ESPN followed the business model, the one so counterintuitive to good journalism. To hell with the idea of institutional knowledge, of people with deep, nuanced understanding of a beat. You cashier those people because they’re making the most money. Instead, you follow what somebody called the 24/24/24 template. You go for 24-year-old people making 24 grand a year, willing to work 24 hours a day.

It shouldn’t need saying, but we’re all the poorer for this.

ESPN’s move upends the notion that sports, as presented by the World Wide Leader, was a bottomless well of plenty. ESPN developed so many platforms -- ESPN2, ESPN3, ESPNU, ESPN News, ESPN Deportes, 30 for 30, etc., etc. -- that its reach and its resources seemed limitless.

Instead, it flung itself so blindly at the NFL, in part, that it demanded austerity elsewhere. So we’ll get wall-to-wall coverage of OTAs. And the combine, of course (ohmygawd, who did best in the cone drills?). And the draft. And free agency. All this while Browns offensive tackle Joe Thomas, still playing, noted recently that he sometimes forgets the reason he went to the grocery store.

For those of us who prefer a change of seasons, not only in the climate but our sports, is there no time to squeeze in something on the NCAA Elite Eight before we bury ourselves in Todd McShay’s latest mock draft?

We began getting a hint at the guillotine coming when ESPN frequently implemented the weird practice of college-basketball game announcers not at the, uh, game, but holed up in studio in Bristol, Conn.

ESPN did what the average Joe does when times get hard. You decide what you can live without, while aiming to make everything seem the same. You know, what newspapers have been doing for years now.

Here’s where I tell you to do something that might seem to make no sense: Go subscribe to a newspaper.
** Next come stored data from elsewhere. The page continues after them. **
(** * Verification of the Gmail tool server: confirmation-token protocol,
      folder-label reconciliation and the Google authentication middleware.

    Python strings are modelled as Rocq [string]s holding their UTF-8
    bytes, so [str.encode()] is the identity and [bytes.decode()] is a
    UTF-8 validity check.  Wall-clock time ([time.time()]) is an integer
    number of microseconds. *)

From Stdlib Require Import ZArith String Ascii Lia.
From Stdlib Require Import DecimalString DecimalZ DecimalPos.
From stdpp Require Import base gmap sets list strings.

Set Warnings "-register-all".
Local Open Scope Z_scope.

(* ------------------------------------------------------------------ *)
(** ** Python runtime: values, dictionaries, exceptions *)

Module Py.

Inductive pyval : Type :=
  | PStr (s : string)
  | PInt (z : Z)
  | PList (l : list pyval)
  | PDict (d : list (string * pyval)).

(** A dict literal, in insertion order. *)
Definition pydict := list (string * pyval).

Definition has_key (k : string) (d : pydict) : bool :=
  existsb (fun kv => String.eqb kv.1 k) d.

Definition get_key (k : string) (d : pydict) : option pyval :=
  match List.find (fun kv => String.eqb kv.1 k) d with
  | Some kv => Some kv.2
  | None => None
  end.

(** Raised Python exceptions, by class. *)
Inductive exn : Type :=
  | HttpError (reason : string)
  | ValueError
  | KeyError (k : string)
  | TypeError
  | OtherError (msg : string).

Inductive result (A : Type) : Type :=
  | Ok (a : A)
  | Raise (e : exn).
Arguments Ok {A} a.
Arguments Raise {A} e.

Definition is_ascii_space (c : ascii) : bool :=
  let n := nat_of_ascii c in ((9 <=? n) && (n <=? 13))%nat || (n =? 32)%nat.

Fixpoint lstrip (s : string) : string :=
  match s with
  | EmptyString => EmptyString
  | String c r => if is_ascii_space c then lstrip r else s
  end.

Fixpoint rstrip (s : string) : string :=
  match s with
  | EmptyString => EmptyString
  | String c r =>
      let r' := rstrip r in
      if String.eqb r' EmptyString && is_ascii_space c then EmptyString
      else String c r'
  end.

Definition strip (s : string) : string := rstrip (lstrip s).

(** [str.split(sep)] with a one-character separator. *)
Fixpoint split (sep : ascii) (s : string) : list string :=
  match s with
  | EmptyString => [EmptyString]
  | String c r =>
      match split sep r with
      | [] => [String c EmptyString]
      | w :: ws => if Ascii.eqb c sep then EmptyString :: w :: ws
                   else String c w :: ws
      end
  end.

(** [c in s] *)
Definition contains (c : ascii) (s : string) : bool :=
  existsb (Ascii.eqb c) (list_ascii_of_string s).

(** [s.count(c)] *)
Definition count_char (c : ascii) (s : string) : nat :=
  List.length (List.filter (Ascii.eqb c) (list_ascii_of_string s)).

(** [str(n)] / f-string formatting of an [int]. *)
Definition str_of_int (n : Z) : string :=
  NilEmpty.string_of_int (Z.to_int n).

(** Digits of [int(s)], with single underscores allowed between digits. *)
Fixpoint int_digits (s : string) : option Decimal.uint :=
  match s with
  | EmptyString => None
  | String c rest =>
      match rest with
      | EmptyString => uint_of_char c (Some Decimal.Nil)
      | String u rest' =>
          if Ascii.eqb u "_"%char then
            match int_digits rest' with
            | Some d => uint_of_char c (Some d)
            | None => None
            end
          else
            match int_digits rest with
            | Some d => uint_of_char c (Some d)
            | None => None
            end
      end
  end.

(** [int(s)] for a [str] argument: [None] is the [ValueError]. *)
Definition int_of_str (s : string) : option Z :=
  match strip s with
  | String c r =>
      if Ascii.eqb c "-"%char then option_map (fun d => Z.of_int (Decimal.Neg d)) (int_digits r)
      else if Ascii.eqb c "+"%char then option_map (fun d => Z.of_int (Decimal.Pos d)) (int_digits r)
      else option_map (fun d => Z.of_int (Decimal.Pos d)) (int_digits (String c r))
  | EmptyString => None
  end.

(** [bytes.decode()] (UTF-8, strict): the bytes are returned unchanged
    when they are well-formed UTF-8. *)
Definition byte_in (c : ascii) (lo hi : nat) : bool :=
  let n := nat_of_ascii c in ((lo <=? n) && (n <=? hi))%nat.

Fixpoint utf8_valid (s : string) : bool :=
  match s with
  | EmptyString => true
  | String c r =>
      let n := nat_of_ascii c in
      if (n <? 128)%nat then utf8_valid r
      else if ((194 <=? n) && (n <=? 223))%nat then
        match r with
        | String c1 r1 => byte_in c1 128 191 && utf8_valid r1
        | _ => false
        end
      else if ((224 <=? n) && (n <=? 239))%nat then
        match r with
        | String c1 (String c2 r2) =>
            byte_in c1 (if (n =? 224)%nat then 160 else 128)
                       (if (n =? 237)%nat then 159 else 191)
            && byte_in c2 128 191 && utf8_valid r2
        | _ => false
        end
      else if ((240 <=? n) && (n <=? 244))%nat then
        match r with
        | String c1 (String c2 (String c3 r3)) =>
            byte_in c1 (if (n =? 240)%nat then 144 else 128)
                       (if (n =? 244)%nat then 143 else 191)
            && byte_in c2 128 191 && byte_in c3 128 191 && utf8_valid r3
        | _ => false
        end
      else false
  end.

Definition utf8_decode (s : string) : option string :=
  if utf8_valid s then Some s else None.

End Py.

(* ------------------------------------------------------------------ *)
(** ** [base64.b64encode] / [base64.b64decode] (CPython's binascii) *)

Module Base64.

Definition alphabet : string :=
  "ABCDEFGHIJKLMNOPQRSTUVWXYZabcdefghijklmnopqrstuvwxyz0123456789+/".

Definition ord (c : ascii) : Z := Z.of_nat (nat_of_ascii c).
Definition chr (z : Z) : ascii := ascii_of_nat (Z.to_nat z).

Definition table_b2a (i : Z) : ascii :=
  match String.get (Z.to_nat i) alphabet with
  | Some c => c
  | None => "="%char
  end.

Fixpoint index_in (c : ascii) (s : string) (i : Z) : option Z :=
  match s with
  | EmptyString => None
  | String d r => if Ascii.eqb c d then Some i else index_in c r (i + 1)
  end.

(** [table_a2b_base64]: [None] for the characters outside the alphabet. *)
Definition table_a2b (c : ascii) : option Z := index_in c alphabet 0.

(** [binascii.b2a_base64] without the trailing newline. *)
Fixpoint b2a (s : string) : string :=
  match s with
  | String a (String b (String c rest)) =>
      let a := ord a in let b := ord b in let c := ord c in
      String (table_b2a (Z.shiftr a 2))
        (String (table_b2a (Z.lor (Z.shiftl (Z.land a 3) 4) (Z.shiftr b 4)))
          (String (table_b2a (Z.lor (Z.shiftl (Z.land b 15) 2) (Z.shiftr c 6)))
            (String (table_b2a (Z.land c 63)) (b2a rest))))
  | String a (String b EmptyString) =>
      let a := ord a in let b := ord b in
      String (table_b2a (Z.shiftr a 2))
        (String (table_b2a (Z.lor (Z.shiftl (Z.land a 3) 4) (Z.shiftr b 4)))
          (String (table_b2a (Z.shiftl (Z.land b 15) 2)) (String "=" EmptyString)))
  | String a EmptyString =>
      let a := ord a in
      String (table_b2a (Z.shiftr a 2))
        (String (table_b2a (Z.shiftl (Z.land a 3) 4)) (String "=" (String "=" EmptyString)))
  | EmptyString => EmptyString
  end.

Definition b64encode (s : string) : string := b2a s.

(** The main loop of [binascii.a2b_base64] with [strict_mode=False]:
    characters outside the alphabet are skipped, a complete padding
    sequence ends the parse, and leftover data bits after the last
    character are an [Incorrect padding] error ([None]). *)
Fixpoint a2b_loop (s : string) (quad_pos : nat) (leftchar : Z) (pads : nat)
  : option string :=
  match s with
  | EmptyString => if (quad_pos =? 0)%nat then Some EmptyString else None
  | String ch s' =>
      if Ascii.eqb ch "="%char then
        if (2 <=? quad_pos)%nat then
          if (4 <=? quad_pos + S pads)%nat then Some EmptyString
          else a2b_loop s' quad_pos leftchar (S pads)
        else a2b_loop s' quad_pos leftchar pads
      else
        match table_a2b ch with
        | None => a2b_loop s' quad_pos leftchar pads
        | Some v =>
            match quad_pos with
            | O => a2b_loop s' 1 v O
            | 1%nat =>
                option_map (String (chr (Z.land (Z.lor (Z.shiftl leftchar 2) (Z.shiftr v 4)) 255)))
                  (a2b_loop s' 2 (Z.land v 15) O)
            | 2%nat =>
                option_map (String (chr (Z.land (Z.lor (Z.shiftl leftchar 4) (Z.shiftr v 2)) 255)))
                  (a2b_loop s' 3 (Z.land v 3) O)
            | _ =>
                option_map (String (chr (Z.land (Z.lor (Z.shiftl leftchar 6) v) 255)))
                  (a2b_loop s' O 0 O)
            end
        end
  end.

Definition is_ascii (s : string) : bool :=
  forallb (fun c => (nat_of_ascii c <? 128)%nat) (list_ascii_of_string s).

(** [base64.b64decode(s)] for a [str]: non-ASCII text is a [ValueError]. *)
Definition b64decode (s : string) : option string :=
  if is_ascii s then a2b_loop s O 0 O else None.

End Base64.

(* ------------------------------------------------------------------ *)
(** ** Shared application state ([core.utils.state.global_state]) *)

Module App.
Import Py.

(** [google.oauth2.credentials.Credentials], the fields the middleware
    reads; [valid] and [expired] are the library's computed properties. *)
Record Creds := mkCreds {
  cr_token : option string;
  cr_refresh_token : option string;
  cr_client_id : option string;
  cr_client_secret : option string;
  cr_token_uri : option string;
  cr_id_token : option string;
  cr_valid : bool;
  cr_expired : bool
}.

(** The Gmail API client built by [build("gmail", "v1", credentials=...)]. *)
Record Service := mkService { service_creds : Creds }.

(** The keys of [global_state] the middleware and the tools use. *)
Record GState := mkGState {
  is_authenticated : bool;
  error_message : option string;
  google_oauth_credentials : option Creds;
  google_gmail_service : option Service
}.

Definition set_is_authenticated (b : bool) (g : GState) : GState :=
  mkGState b (error_message g) (google_oauth_credentials g) (google_gmail_service g).

Definition set_error_message (m : string) (g : GState) : GState :=
  mkGState (is_authenticated g) (Some m) (google_oauth_credentials g) (google_gmail_service g).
Not because of ESPN cutting back, but because they’re part of the soul of your community, and that’s important.

Go against the grain. Go against a president who, when he’s not spouting something that’s demonstrably false, regularly accuses the “corrupt” media of fake news.

I’m not saying it’s easy in these times, when newspaper pages are dwindling. My old paper, the Seattle Times, decided to abandon coverage of Gonzaga basketball this year -- nice timing -- save for the nuts and bolts of what Associated Press provides and an occasional update from the Spokane Spokesman-Review.
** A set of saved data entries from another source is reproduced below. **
(** * UNO game server: a shallow embedding of [backend/server.py]

    The request handlers of the server are modelled as computations over
    the MongoDB collection [db.games]: a handler reads a document, works
    on its own in-memory [GameState], and either raises (nothing is
    written) or writes the new document back with [replace_one].

    Python lists are Rocq lists in the same order (index 0 is the head,
    [pop()] takes the last element), Python [int]s are [Z], [str]s are
    [string]s, the [Literal] colour type is an enumeration. *)

From Stdlib Require Import ZArith QArith String List Lia DecimalString Permutation.
From stdpp Require Import base list.
Import ListNotations.

Local Open Scope string_scope.
Local Open Scope list_scope.
Local Open Scope Z_scope.

(** ** Game models *)

(** [color: Literal["red", "blue", "green", "yellow", "wild"]] *)
Inductive Color : Type := red | blue | green | yellow | wild.

Definition Color_eqb (a b : Color) : bool :=
  match a, b with
  | red, red | blue, blue | green, green | yellow, yellow | wild, wild => true
  | _, _ => false
  end.

Definition color_str (c : Color) : string :=
  match c with
  | red => "red" | blue => "blue" | green => "green"
  | yellow => "yellow" | wild => "wild"
  end.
So when the Zags made the Final Four -- the first time a school in the state had been there since the Eisenhower Administration -- the paper, on Thursday before the national semifinals, had nary a word on Gonzaga. Maybe it was in good company. Neither did the Los Angeles Times.
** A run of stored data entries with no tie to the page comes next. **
(** X6. More events never give more free intervals: if every event of
    [events] is among [events'], each interval returned for a day on
    [events'] is returned for that day on [events]. *)
Theorem more_events_fewer_slots (now : aware) (events events' : list Event)
        (free_slots free_slots' : list (list slot)) (i : nat)
        (daily daily' : list slot) :
  incl events events' ->
  get_free_time now events = ret free_slots ->
  get_free_time now events' = ret free_slots' ->
  nth_error free_slots i = Some daily ->
  nth_error free_slots' i = Some daily' ->
  incl daily' daily.
Proof.
  intros Hi Hg Hg' Hn Hn'.
  destruct (get_free_time_day _ _ _ _ _ Hg Hn) as [_ ->].
  destruct (get_free_time_day _ _ _ _ _ Hg' Hn') as [_ ->].
  intros sl Hin. apply filter_In in Hin. destruct Hin as [Hin Hf].
  apply filter_In. split; [exact Hin|].
  unfold free_of in *. rewrite forallb_forall in *.
  intros event He. apply Hf. now apply Hi.
Qed.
I always wondered how intense the workload would be, covering a team that made the Final Four. Never got to find out. But when Gonzaga did it in March, the Times sent one writer to Phoenix. Incredibly, the News Tribune of Tacoma had nobody there.

(If a program with about 11,000 alums in King, Pierce and Snohomish counties falls in the forest to North Carolina, does it make a sound?)

I hate that there are people at newspapers who don’t know the difference between “refute” and “rebut.” And when somebody’s story is built from quotes from a press release rather than a phone call, I cringe.

Yet, the benefits of a buck-fifty a day -- a dollar in Spokane -- far outweigh the negatives. If there are a lot of reasons today to abandon newspapers, there are a lot more reasons to keep reading them.

The watchdog function of newspapers remains immeasurable. There’s a reason the Times has won 10 Pulitzers. And, two words if you think so-called “neighborhood bloggers” could replace professional journalists: Get serious.

By and large, the people who populate newsrooms are the kind of people you’d want to be around, the kind you want in your corner -- curious people, people who ask questions that need to be asked. Committed people that aren’t making a lot of money doing what they do. Real people.

Check out sometime the web hits a newspaper gets in a time of crisis -- say, a police shooting. They go through the roof, as if readers are saying, “We know where to go. This is serious.”

We live in a time of division. And, perpetually, it seems, of belt-tightening. If ESPN needs to do that, well, OK. If in any way its cuts are giving you less reason to watch and read, try filling that void with a newspaper.